Nurse bullied, inquiry told.
Culture of intimidation sparked complaint, doctor tells inquiry
Dr. Paul Parks told a public inquiry into preferential health access on Wednesday that a senior administrator at the University of Alberta Hospital once called the emergency room in an attempt to obtain preferential treatment for a dignitary.
A physician at the hospital at the time, Parks said the senior administrator tried to bully a nurse in the emergency department into bumping the VIP ahead of sicker patients in an overcrowded waiting room on Nov. 27, 2007.
“The triage nurse told her there were lots of very sick patients in the waiting room and expressed that there was no way to move him up,” Parks told the inquiry before Justice John Vertes at the Shaw Conference Centre. “The tone of the executive she was speaking to became unfriendly.”
Parks, who complained about the attempt at queue jumping in an email to the hospital’s chief of emergency service, said he was not on duty when the incident occurred, but that it was indicative of a culture of intimidation that existed at the time.
The charge nurse received another angry call from the senior administrator a while later. “The gist was, ‘What in the heck are you guys doing down there?’ ” testified Parks, who is now chief emergency physician at the medical centre in Medicine Hat. “She wanted to know why he was still in the waiting area.”
Explaining the context of his email, Parks said he was exasperated because of overcrowded conditions in the emergency room. On the evening the incident occurred, 39 of 42 beds in the emergency department were occupied by non-emergency patients diverted there because there was nowhere else to put them. Doctors had complained to officials at Capital Health about how dangerous the situation had become, but to no avail, Parks said.
So, when the senior administrator called and tried to exert influence, “That was the piece that broke the camel’s back,” he said.
A lawyer for Alberta Health Services argued earlier that Parks should not be allowed to testify because the incident he described was hearsay and that witnesses could not be crossexamined to determine if the complaint was valid. Vertes disagreed, saying Dr. Brian Holroyd, the hospital’s chief of emergency medicine, was expected to corroborate the story.
Appearing later, Holroyd said emergency physicians complained to him several other times that the same senior administrator had tried to pressure them to allow dignitaries to jump the queue. The identity of the administrator was not revealed during proceedings, and her name was blacked out in court documents.

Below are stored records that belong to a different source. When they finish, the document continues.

(* ===== verification/Tests.v ===== *)
(** * The tests of the repository

    The tests under [src/test] on the definitions of this development: each is the C function of
    the same name, assertion by assertion, and evaluates to [Some tt].  What the tests do with
    the C library (addresses printed, memory given out) is left out or an argument here. *)

From S2P Require Import Prelude Compat Bytes Hash Net Counters Token Clock Stash Order Page Number Strings.
Open Scope Z_scope.

(** [assert(3)]. *)
Definition assert (b : bool) : option unit := if b then Some tt else None.

(** The bytes of a literal, with its final zero. *)
Definition text (s : string) : list Z := (fun c => Z.of_nat (Ascii.nat_of_ascii c)) <$> String.list_ascii_of_string s ++ [Ascii.zero].

(** ** test/base/base.c *)

(** [test_type] for one width: what is encoded in either order is decoded, the other one is swapped. *)
Definition test_type_width (enc_le enc_be : list Z -> Z -> Z -> option (list Z)) (dec_le dec_be : list Z -> Z -> option Z)
    (bswap : Z -> Z) (wrap : Z -> bool) (width : nat) (orig : Z) : option unit :=
  m ← enc_le (replicate width 0) 0 orig;
  le ← dec_le m 0; be ← dec_be m 0;
  _ ← assert (le =? bswap be);
  m ← enc_be m 0 (bswap orig);
  v ← dec_le m 0;
  _ ← assert (v =? orig);
  _ ← assert (negb (wrap 0));
  assert (wrap (0 - 1)).

Definition UNALIGNED_16_ORIG : Z := 0x1234.
Definition UNALIGNED_32_ORIG : Z := 0x12345678.
Definition UNALIGNED_64_ORIG : Z := 0x123456789ABCDEF0.

Definition test_type : option unit :=
  _ ← test_type_width peak_le16enc peak_be16enc peak_le16dec peak_be16dec peak_bswap16 wrap16 2 UNALIGNED_16_ORIG;
  _ ← test_type_width peak_le32enc peak_be32enc peak_le32dec peak_be32dec peak_bswap32 wrap32 4 UNALIGNED_32_ORIG;
  test_type_width peak_le64enc peak_be64enc peak_le64dec peak_be64dec peak_bswap64 wrap64 8 UNALIGNED_64_ORIG.

Example test_type_holds : test_type = Some tt.
Proof. vm_compute. reflexivity. Qed.

(** All prefixes up to [n] match. *)
Fixpoint prefixes_match (x y : netaddr) (plen : Z -> Z) (n : nat) : option unit :=
  match n with
  | O => Some tt
  | S m => r ← netprefix x y (plen (Z.of_nat n)); _ ← assert (r =? 0); prefixes_match x y plen m
  end.

Definition matches (x y : netaddr) (yp : Z) : option bool := r ← netprefix x y yp; Some (r =? 0).

Definition test_net : option unit :=
  let ip4_ref : netaddr := [0; 0; 0; 0; 0; 0; 0; 0; 0; 0; 0xff; 0xff; 0x11; 0x22; 0x33; 0x44] in
  let ip6_ref : netaddr := [0xfe; 0x80; 0; 0; 0; 0; 0; 0; 0x12; 0x40; 0xf3; 0xff; 0xfe; 0xa6; 0xd7; 0x62] in
  m ← peak_be32enc [0; 0; 0; 0] 0 0x11223344;
  ipv4_addr ← peak_le32dec m 0;
  ip ← netaddr4 (replicate 16 0) ipv4_addr;
  _ ← assert (memcmp m (netto4 ip) =? 0);
  _ ← assert (netcmp ip ip4_ref =? 0);
  _ ← assert (netcmp4 ip =? 0);
  _ ← assert (negb (netcmp6 ip =? 0));
  _ ← prefixes_match ip ip4_ref NET_PREFIX4 33;
  b ← matches ip ip4_ref (NET_PREFIX4 0); _ ← assert b;
  ip ← netaddr6 ip ip6_ref 0;
  _ ← assert (memcmp ip6_ref (netto6 ip) =? 0);
  _ ← assert (netcmp ip ip6_ref =? 0);
  _ ← assert (negb (netcmp4 ip =? 0));
  _ ← assert (netcmp6 ip =? 0);
  _ ← prefixes_match ip ip6_ref NET_PREFIX6 129;
  b ← matches ip ip6_ref (NET_PREFIX6 0); _ ← assert b;
  b ← matches ip4_ref ip6_ref (NET_PREFIX6 1); _ ← assert (negb b);
  m ← peak_be32enc m 0 0x11224433;
  ipv4_addr ← peak_le32dec m 0;
  ip ← netaddr4 ip ipv4_addr;
  b ← matches ip ip4_ref (NET_PREFIX4 16); _ ← assert b;
  b ← matches ip ip4_ref (NET_PREFIX4 17); _ ← assert b;
  b ← matches ip ip4_ref (NET_PREFIX4 18); _ ← assert (negb b);
  f ← netprint_family ip4_ref; _ ← assert (f =? AF_INET);
  f ← netprint_family ip6_ref; _ ← assert (f =? AF_INET6);
  _ ← assert (String.eqb (portprint 0) "");
  _ ← assert (String.eqb (portprint (-1)) "");
  _ ← assert (String.eqb (portprint 1) ":1");
  _ ← assert (String.eqb (portprint 12345) ":12345");
  _ ← assert (String.eqb (portprint 65535) ":65535");
  assert (String.eqb (portprint 65536) "").

Example test_net_holds : test_net = Some tt.
Proof. vm_compute. reflexivity. Qed.

(** A call with the answer and the state the test expects of it. *)
Definition credit_is (credit : peak_token -> Z -> Z -> option (peak_token * Z)) (bucket : peak_token) (want ts ret have_ ts_ms_ : Z) : option peak_token :=
  '(bucket, r) ← credit bucket want ts;
  _ ← assert ((r =? ret) && (have bucket =? have_) && (ts_ms bucket =? ts_ms_));
  Some bucket.

Definition ref_is (r : peak_token * Z) (n : Z) : option peak_token := _ ← assert (snd r =? n); Some (fst r).

Definition test_token (garbage : peak_token) : option unit :=
  let bucket := peak_token_init garbage 100 in
  let bucket := set_ref 0 bucket in
  bucket ← ref_is (peak_token_inc bucket) 1;
  bucket ← ref_is (peak_token_inc bucket) 2;
  bucket ← ref_is (peak_token_dec bucket) 1;
  bucket ← ref_is (peak_token_inc bucket) 2;
  bucket ← ref_is (peak_token_dec bucket) 1;
  bucket ← ref_is (peak_token_dec bucket) 0;
  bucket ← credit_is peak_token_credit bucket 50 0 1 50 0;
  bucket ← credit_is peak_token_credit bucket 0 0 1 50 0;
  bucket ← credit_is peak_token_credit bucket 50 0 1 0 0;
  bucket ← credit_is peak_token_credit bucket 50 0 0 0 0;
  bucket ← credit_is peak_token_credit bucket 1 0 0 0 0;
  bucket ← credit_is _peak_token_credit bucket 50 1000 1 50 1000;
  bucket ← credit_is _peak_token_credit bucket 75 1000 1 (-25) 1000;
  bucket ← credit_is _peak_token_credit bucket (-75) 1000 1 50 1000;
  bucket ← credit_is _peak_token_credit bucket 75 1000 1 (-25) 1000;
  bucket ← credit_is _peak_token_credit bucket 1 1000 0 (-25) 1000;
  bucket ← credit_is _peak_token_credit bucket 25 1500 1 0 1500;
  bucket ← credit_is _peak_token_credit bucket 0 2000 1 50 2000;
  bucket ← credit_is peak_token_credit bucket 50 1000 1 0 2000;
  bucket ← credit_is peak_token_credit bucket 1 1000 0 0 2000;
  let bucket := _peak_token_init bucket 0 in
  bucket ← credit_is peak_token_credit bucket 1000000 0 1 0 0;
  bucket ← credit_is peak_token_credit bucket 1000000 0 1 0 0;
  _ ← credit_is peak_token_credit bucket 1000000 0 1 0 0;
  Some tt.

Example test_token_holds : test_token {| Token.have := 1; Token.max := 2; Token.ts_ms := 3; Token.lock := true; Token.ref := 0 |} = Some tt.
Proof. vm_compute. reflexivity. Qed.

Definition struct_interval : Type := Z * Z.
Definition test : list struct_interval := [(2, 1); (1, 2)].

Definition test_stash_cmp (x y : struct_interval) : Z :=
  let ret := fst x - fst y in if negb (ret =? 0) then ret else snd x - snd y.

(** The elements a loop visits are those of [test]. *)
Definition visits (slots : list nat) (s : stash struct_interval) : bool :=
  bool_decide (omap (fun i => values s !! i) slots = test).

Definition pushed (x : struct_interval) (s : stash struct_interval) : option (stash struct_interval) :=
  let '(s, r) := STASH_PUSH x s in _ ← assert (bool_decide (is_Some r)); Some s.

Definition popped {A} (s : stash A) : option (stash A) :=
  let '(s, r) := STASH_POP s in _ ← assert (bool_decide (is_Some r)); Some s.

Definition _test_stash (s : stash struct_interval) : option (stash struct_interval) :=
  _ ← assert (STASH_EMPTY s);
  s ← pushed (2, 1) s;
  s ← pushed (1, 2) s;
  _ ← assert (bool_decide (snd (STASH_PUSH (1, 2) s) = None));
  _ ← assert (STASH_FULL s);
  _ ← assert (visits (STASH_FOREACH s) s);
  _ ← assert (STASH_COUNT s =? length test)%nat;
  Some s.

Definition test_stash : option unit :=
  let s := STASH_DECLARE [(0, 0); (0, 0)] in
  _ ← assert (bool_decide (snd (STASH_POP s) = None));
  s ← _test_stash s;
  let s := STASH_SORT Stash.sort test_stash_cmp s in
  _ ← assert (visits (STASH_FOREACH_REVERSE s) s);
  s ← popped s;
  s ← popped s;
  _ ← assert (bool_decide (snd (STASH_POP s) = None));
  assert (STASH_EMPTY s).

Holroyd thought the situation had become so untenable that he wrote a formal complaint letter to senior officials at the hospital on Dec. 5, 2007, asking that a review of the executive’s actions be undertaken. In 14 years of working at the hospital and for Capital Health, he had never encountered such a litany of concerns expressed by physicians and staff about an executive, Holroyd said.
“Our perception is that she demonstrated complete disregard for the care of other, more seriously ill patients in the emergency department and had no apparent concern for the compromise that might occur to the care of others in carrying out her directives,” Holroyd wrote in the complaint.
Holroyd said he was called to a meeting on April 9, 2008, attended by the senior administrator and the hospital’s vicepresident and chief operating officer (Debbie Gordon) and medical director (Dr. Dylan Taylor).
Holroyd said officials were upset that he had written a letter of complaint rather than discussed the matter privately with the administrator.
“Normally, I would try to talk to the individual, but in this case I felt it was important to raise the issue to my superiors and officials who run the hospital,” Holroyd said. “I spent a lot of time soul-searching, trying to determine what the best tack was, and felt I needed to advocate for the department in a formal manner.”
Neither Parks nor Holroyd was aware if the official was disciplined for her actions.
The inquiry will resume at 9:30 a.m. Thursday.
Both Parks and Holroyd said the situation has improved under the direction of Alberta Health Services, but that targets for treating emergency patients still are not being met.